Meeting the needs of pigs and people are top priorities for Joshua Matli, who manages the swine enterprise at Borgic Farms. Providing a safe work environment, ensuring animal well-being and extending sow productivity lead his daily checklist.
When Matli came on board 16 years ago, that task involved managing 2,000 sows; today he oversees 6,400 head.
The latest expansion came in 2013 when Borgic Farms added more gestation space and a new farrowing house. With that addition, they took the opportunity to expand the creep area for the larger litters and bigger piglets that now move through their system.
The farm’s current total born is 14.3 pigs, with a live born of 13.7 pigs and 11.9 pigs weaned on average.
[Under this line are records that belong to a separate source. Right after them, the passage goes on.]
(** Processes 1 and 2 wait at 0x3000; 1 sleeps. *)
Definition demo_waiting : Sys unit :=
  set_futexes (mkFutexes {[ 0x3000 := [1; 2] ]} ∅) demo_sys.
Lemma futex_wake_correct_witness : (futex_wake 0x3000 1 demo_waiting).1 = 1.
Proof. exact (proj1 (futex_wake_correct 0x3000 1 demo_waiting ltac:(lia))). Defined.

Lemma futex_never_spins_witness :
  FUTEX_STATS (futexes (sys_futex (λ s, s) (λ s, s) 0x3000 0 0 demo_waiting).2) = ∅.
Proof. by apply (futex_never_spins (λ s, s) (λ s, s) (λ s, s) 0x3000 0 0 demo_waiting). Defined.

Definition demo_gate : GateInputs := mkGateIn (f32_lit 1 100) (f32_lit 1 2) (λ _ _, true) [] 1.
Lemma gate_safe_witness : has_capability 2 cap.NET_RAW (SECURITY_CONTEXTS (iso (syscall_gate demo_gate 41
    (upd_iso (set_contexts {[ 2 := 2 ]}) demo_sys)).2)) = true.
Proof.
  destruct (syscall_gate demo_gate 41 (upd_iso (set_contexts {[ 2 := 2 ]}) demo_sys)) as [b s'] eqn:E.
  assert (b = true) as ->.
  { change b with (b, s').1. rewrite <- E. vm_compute. reflexivity. }
  exact (gp_socket _ _ _ _ _ _ (gate_safe demo_gate 41 _ s' E) eq_refl).
Defined.

Lemma seccomp_never_learns_witness :
  (syscall_gate demo_gate 60 (sys_seccomp SECCOMP_AI_LOCK demo_sys).2).1 = false.
Proof.
  destruct (seccomp_never_learns demo_sys demo_sys eq_refl ltac:(apply rtc_refl)) as [_ H].
  by apply (H eq_refl demo_gate 60 _ eq_refl).
Defined.
(** Readiness is sound. When a pass of [sys_epoll_wait] shows EPOLLIN for a
    descriptor above the standard ones, a read of at least 128 bytes from it, whatever
    the descriptor is (file, pipe, event counter, timer, signal or socket), returns at
    least one byte at once and never more than it was asked for. The socket case rests
    only on the interface to the network stack. *)
Theorem epollin_read_returns y key fd buf len i s :
  2 < fd < u64_modulus → Z.testbit (epoll_probe (cur s) fd i s).1 0 = true → 128 ≤ len →
  0 ≤ buf → validate_user_ptr buf (Z.min len 65536) = true →
  (∀ rh, FD_TABLE (sfds s) !! (cur s, fd) = Some (RamFileHandle rh) → 0 ≤ h_pos rh) →
  ∃ n s', sys_read y key fd buf len s = Ret (n, s') ∧ 0 < n ≤ len.
Proof.
  intros Hfd Hin Hlen Hbuf Hv Hpos. unfold epoll_probe in Hin.
  rewrite u64_small, decide_False in Hin by (unfold is_u64; lia).
  destruct (FD_TABLE (sfds s) !! (cur s, fd)) as [h|] eqn:Hk; [|done]. cbn [fst] in Hin.
  apply testbit_in, andb_true_iff in Hin as [_ Hav]. apply bool_decide_eq_true in Hav.
  destruct (available_reads h (Z.to_nat (Z.min len 65536)) s) as (b & h' & s1 & Hr & Hne & Hb); [done|lia|naive_solver|].
  unfold sys_read. rewrite decide_False, Hv, decide_False, Hk, Hr by lia. cbn [negb res_bind].
  eexists _, _. split; [done|]. destruct b; [done|]. cbn [length] in *. lia.
Qed.

(** The two buffer sizes of a socket share one field. *)
Lemma sndbuf_sets_rcvbuf v o :
  set_option SOL_SOCKET 7 v o = set_option SOL_SOCKET 8 v o ∧
  o_snd_buf (set_option SOL_SOCKET 7 v o) = o_snd_buf o ∧
  get_option SOL_SOCKET 7 (Some (set_option SOL_SOCKET 7 v o)) = Z.max v 0 ∧
  get_option SOL_SOCKET 7 None = 87380.
Proof. done. Qed.
End readiness.

(** ** Sockets of the network stack *)

Section stack.
Context (h : Hints) (env_now : nat → Z) (env_rx : nat → list (list Z)).
#[local] Existing Instance net_sockets.
(* ===== verification/Modules.v ===== *)
(** Kernel modules: [kernel/src/modules.rs].

    A [str] is the list of its code points. What [module_init] does when it is called
    is not part of the kernel: [load_module] says which address is called. *)
From stdpp Require Import base numbers list gmap strings.
From S2P Require Import Prelude Bytes SemGate F32 Anomaly Elf Reloc.

Inductive ModuleState := Active | Removed.
Record KernelModule := mkModule {
  km_name : list Z; km_state : ModuleState; km_size : Z; ai_risk : f32; load_time_ms : Z; entry_addr : Z; relocated : bool
}.
Inductive ModError := NotAnElf | RiskTooHigh | AlreadyLoaded | NotFound.

(** ** The validator *)

Definition bump (c risk : f32) : f32 := fmin (fadd risk c) f1.

(** [for w in data.windows(n)]. *)
Fixpoint scan_windows (n : nat) (hit : list Z → bool) (c : f32) (data : list Z) (risk : f32) : f32 :=
  match data with
  | [] => risk
  | _ :: data' =>
      if decide (length data < n)%nat then risk
      else scan_windows n hit c data' (if hit (take n data) then bump c risk else risk)
  end.

Definition cr3_write (w : list Z) : bool :=
  match w with [a; b; c] => bool_decide (a = 0x0F ∧ b = 0x22 ∧ Z.land c 0xF8 = 0xD8) | _ => false end.
Definition wrmsr (w : list Z) : bool := bool_decide (w = [0x0F; 0x30]).
Definition invlpg (w : list Z) : bool := bool_decide (w = [0x0F; 0x01]).
Definition count_byte (b : Z) (data : list Z) : nat := length (filter (λ x, x = b) data).

Definition module_risk (sys_anom : f32) (data : list Z) : f32 :=
  let risk := scan_windows 3 cr3_write (f32_lit 30 100) data f0 in
  let risk := scan_windows 2 wrmsr (f32_lit 20 100) data risk in
  let risk := if decide (count_byte 0xFB data + 2 < count_byte 0xFA data)%nat then bump (f32_lit 15 100) risk else risk in
  let risk := scan_windows 2 invlpg (f32_lit 10 100) data risk in
  bump (fmul sys_anom (f32_lit 15 100)) risk.

Definition ai_validate (sys_anom : f32) (data : list Z) : f32 + ModError :=
  if decide (length data < 64 ∨ take 4 data ≠ ELFMAG)%nat then inr NotAnElf else
  let risk := module_risk sys_anom data in
  if flt (f32_lit 80 100) risk then inr RiskTooHigh else inl risk.

(** ** Names *)

(** [char::is_whitespace]. *)
Definition is_whitespace (c : Z) : bool :=
  bool_decide (9 ≤ c ≤ 13 ∨ c = 32 ∨ c = 0x85 ∨ c = 0xA0 ∨ c = 0x1680 ∨ 0x2000 ≤ c ≤ 0x200A ∨ c = 0x2028 ∨ c = 0x2029
               ∨ c = 0x202F ∨ c = 0x205F ∨ c = 0x3000).
Fixpoint split_whitespace (tok : list Z) (l : list Z) : list (list Z) :=
  match l with
  | [] => if decide (tok = []) then [] else [tok]
  | c :: l' =>
      if is_whitespace c then (if decide (tok = []) then [] else [tok]) ++ split_whitespace [] l'
      else split_whitespace (tok ++ [c]) l'
  end.
(** [tok.splitn(2, '=')]: the part before, and the part after if there is one. *)
Fixpoint split_eq (l : list Z) : list Z * option (list Z) :=
  match l with
  | [] => ([], None)
  | c :: l' => if decide (c = 61) then ([], Some l') else let (a, b) := split_eq l' in (c :: a, b)
  end.
Definition token_name (tok : list Z) : option (list Z) :=
  let (k, v) := split_eq tok in if decide (k = ascii_bytes "name") then v else None.

(** [{:x}]. *)
Definition hex_digit (d : Z) : Z := if decide (d < 10) then 48 + d else 87 + d.
Fixpoint hex_digits (fuel : nat) (x : Z) (acc : list Z) : list Z :=
  match fuel with
  | O => acc
  | S n => let acc := hex_digit (x mod 16) :: acc in if decide (x / 16 = 0) then acc else hex_digits n (x / 16) acc
  end.
Definition module_name (now : Z) (params : list Z) : list Z :=
  match omap token_name (split_whitespace [] params) with
  | n :: _ => n
  | [] => ascii_bytes "mod_" ++ hex_digits 16 now []
  end.

(** ** Loading *)

(** [usize::next_power_of_two]. *)
Definition next_power_of_two (n : Z) : Z := if decide (n ≤ 1) then 1 else 2 ^ (Z.log2 (n - 1) + 1).

Definition try_relocate (kernel_addr : string → Z) (buf_addr : Z) (data : list Z) : res (Z * bool) :=
  if decide (length data < 18)%nat then Ret (0, false)
  else if decide (from_le (take 2 (drop 16 data)) ≠ 1) then Ret (0, false) else
  let buf_size := Z.max (next_power_of_two (zlen data)) 4096 in
  let! r := relocate_module kernel_addr data (replicate (Z.to_nat buf_size) 0) buf_addr in
  Ret (match r with
       | inl (e, _) => (if decide (e = buf_addr) then 0 else e, true)
       | inr _ => (0, false)
       end).

(** The error or the address called as [module_init], and the table. [now_name] and
    [now_load] are the two readings of the clock. *)
Definition load_module (kernel_addr : string → Z) (sys_anom : f32) (buf_addr now_name now_load : Z)
    (data params : list Z) (mods : gmap (list Z) KernelModule)
    : res ((option Z + ModError) * gmap (list Z) KernelModule) :=
  let name := module_name now_name params in
  if decide (is_Some (mods !! name)) then Ret (inr AlreadyLoaded, mods) else
  match ai_validate sys_anom data with
  | inr e => Ret (inr e, mods)
  | inl risk =>
      let! (entry_addr, relocated) := try_relocate kernel_addr buf_addr data in
      Ret (inl (if relocated && bool_decide (entry_addr ≠ 0) then Some entry_addr else None),
           <[name := mkModule name Active (zlen data) risk now_load entry_addr relocated]> mods)
  end.

Definition remove_module (name : list Z) (mods : gmap (list Z) KernelModule)
    : option ModError * gmap (list Z) KernelModule :=
  match mods !! name with
  | Some _ => (None, delete name mods)
  | None => (Some NotFound, mods)
  end.

Definition module_count (mods : gmap (list Z) KernelModule) : nat := size mods.
(* ===== verification/SysMemProps.v ===== *)
(** Theorems about memory maps and demand paging. *)
From Stdlib Require Import Sorting.Sorted.
From stdpp Require Import base numbers list gmap sets strings sorting.
From S2P Require Import Prelude Bytes Pmm PmmFacts FrameAlloc PageCache PageCacheFacts RunQueue Task Rlimit Scheduler Users.
From S2P Require Import Ramfs Vfs VfsProps PmmProps PageCacheProps Vmm VmmProps VmmFacts SysState SysFd SysFdFacts SysFdProps SysProc SysMem.

(** ** Pages *)

Lemma page_down_eq x : is_u64 x → page_down x = x - x mod PAGE_SIZE.
Proof. intros Hx. unfold page_down. change (PAGE_SIZE - 1) with (Z.ones 12). rewrite land_not_ones by (done || lia). done. Qed.
Lemma page_up_eq x : 0 ≤ x → x + PAGE_SIZE - 1 < u64_modulus → page_up x = (x + PAGE_SIZE - 1) / PAGE_SIZE * PAGE_SIZE.
Proof.
  intros H0 Hx. assert (Hu : is_u64 (x + (PAGE_SIZE - 1))) by (unfold is_u64, PAGE_SIZE in *; lia).
  unfold page_up. change (Z.land (add64 x (PAGE_SIZE - 1)) (not64 (PAGE_SIZE - 1))) with (page_down (u64 (x + (PAGE_SIZE - 1)))).
  rewrite u64_small, page_down_eq by done. replace (x + (PAGE_SIZE - 1)) with (x + PAGE_SIZE - 1) by lia.
  pose proof (Z.div_mod (x + PAGE_SIZE - 1) PAGE_SIZE ltac:(done)). lia.
Qed.

(** ** Looking a region up *)

#[local] Instance fd_le_trans : Transitive fd_le.
Proof. intros [] [] []. unfold fd_le. cbn. lia. Qed.
#[local] Instance fd_le_total : Total fd_le.
Proof. intros [] []. unfold fd_le. cbn. lia. Qed.

Lemma btree_sorted {V} (t : gmap FdKey V) : StronglySorted (by_key V fd_le) (btree_list fd_le t).
Proof.
  apply StronglySorted_merge_sort.
  - intros [] [] []. unfold by_key. cbn. apply fd_le_trans.
  - intros [] []. unfold by_key. cbn. apply fd_le_total.
Qed.

Lemma last_of_sorted {X} (R : relation X) (P : X → Prop) `{∀ x, Decision (P x)} (l : list X) x :
  StronglySorted R l → last (filter P l) = Some x → P x ∧ x ∈ l ∧ ∀ y, y ∈ l → P y → y = x ∨ R y x.
Proof.
  induction 1 as [|a l Hs IH Ha]; [done|]. rewrite filter_cons. case_decide as Hp.
  - destruct (last (filter P l)) as [z|] eqn:El.
    + rewrite last_cons, El. intros [= ->]. destruct (IH eq_refl) as (Hx & Hin & Hmax).
      split; [done|]. split; [by right|]. intros y Hy HPy. apply elem_of_cons in Hy as [->|Hy]; [|by apply Hmax].
      right. rewrite Forall_forall in Ha. by apply Ha.
    + apply last_None in El. rewrite El. intros [= ->]. split; [done|]. split; [by left|].
      intros y Hy HPy. apply elem_of_cons in Hy as [->|Hy]; [by left|]. exfalso.
      assert (Hf : y ∈ filter P l) by (by apply list_elem_of_filter). rewrite El in Hf. by apply elem_of_nil in Hf.
  - intros Hl. destruct (IH Hl) as (Hx & Hin & Hmax). split; [done|]. split; [by right|].
    intros y Hy HPy. apply elem_of_cons in Hy as [->|Hy]; [done|]. by apply Hmax.
Qed.

(** The nearest region of the process at or below a page. *)
Lemma find_below_Some {V : Type} (pid page : Z) (t : gmap FdKey V) (k : FdKey) (v : V) :
  find_below pid page t = Some (k, v) →
  k.1 = pid ∧ k.2 ≤ page ∧ t !! k = Some v ∧ ∀ a w, t !! (pid, a) = Some w → a ≤ page → a ≤ k.2.
Proof.
  intros H. apply (last_of_sorted _ _ _ _ (btree_sorted t)) in H as ([Hp Hle] & Hin & Hmax). cbn in *.
  apply elem_of_btree_list in Hin. split_and!; [done..|]. intros a w Hw Ha.
  destruct (Hmax ((pid, a), w)) as [E|E]; [by apply elem_of_btree_list|done| |].
  - injection E as <- _. cbn. lia.
  - unfold by_key, fd_le in E. cbn in E. lia.
Qed.
Lemma find_below_None {V : Type} (pid page : Z) (t : gmap FdKey V) (a : Z) (w : V) :
  find_below pid page t = None → t !! (pid, a) = Some w → page < a.
Proof.
  unfold find_below. rewrite last_None. intros E Hw. destruct (decide (a ≤ page)) as [Ha|]; [|lia]. exfalso.
  assert (Hin : ((pid, a), w) ∈ filter (λ e : FdKey * V, e.1.1 = pid ∧ e.1.2 ≤ page) (btree_list fd_le t))
    by (apply list_elem_of_filter; split; [done|by apply elem_of_btree_list]).
  rewrite E in Hin. by apply elem_of_nil in Hin.
Qed.

(** ** Regions *)

Section regions.
Context {N : Type}.
Implicit Types s : Sys N.

(** Regions are whole pages, lie below the next address to hand out, and are apart
    from each other by at least a page, whichever processes they belong to. *)
Record regions_ok (v : Vmas) : Prop := {
  ro_next : 0 ≤ MMAP_NEXT_ADDR v ∧ MMAP_NEXT_ADDR v mod PAGE_SIZE = 0;
  ro_region k r : VMA_TABLE v !! k = Some r →
    0 ≤ k.2 < v_end r ∧ v_end r + PAGE_SIZE ≤ MMAP_NEXT_ADDR v ∧ k.2 mod PAGE_SIZE = 0 ∧ v_end r mod PAGE_SIZE = 0;
  ro_apart k1 r1 k2 r2 : VMA_TABLE v !! k1 = Some r1 → VMA_TABLE v !! k2 = Some r2 → k1 ≠ k2 →
    v_end r1 + PAGE_SIZE ≤ k2.2 ∨ v_end r2 + PAGE_SIZE ≤ k1.2;
  ro_file k f : FILE_VMA_TABLE v !! k = Some f → ∃ r, VMA_TABLE v !! k = Some r ∧ v_end r = fv_end f
}.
Pigs are now weaned at 19 to 20 days of age versus the previous timeline of 14 to 16 days.
“The pigs are a good 1 to 1.5 pounds heavier, and they’re healthier going out the door,” Matli notes. “The creep area was getting pretty crowded, so we made it six inches wider on each side of the crate. That’s helped a lot.”
He also changed the management protocol to 24-hour care, seven days a week. “We have at least one, often two, farrowing specialists in the room around the clock,” Matli adds. “It’s lowered our stillborn rate by 2.5 percent and pre-weaning mortality by 2 percent.”
Matli points to the increased body length of the herd’s sows, presenting larger, more accessible udders as another factor that helps piglets thrive. “If you have 13 to 14 pigs on a sow, they can all nurse at one time,” he notes. “The sows we have today eat well, maintain their body condition and stay productive longer.”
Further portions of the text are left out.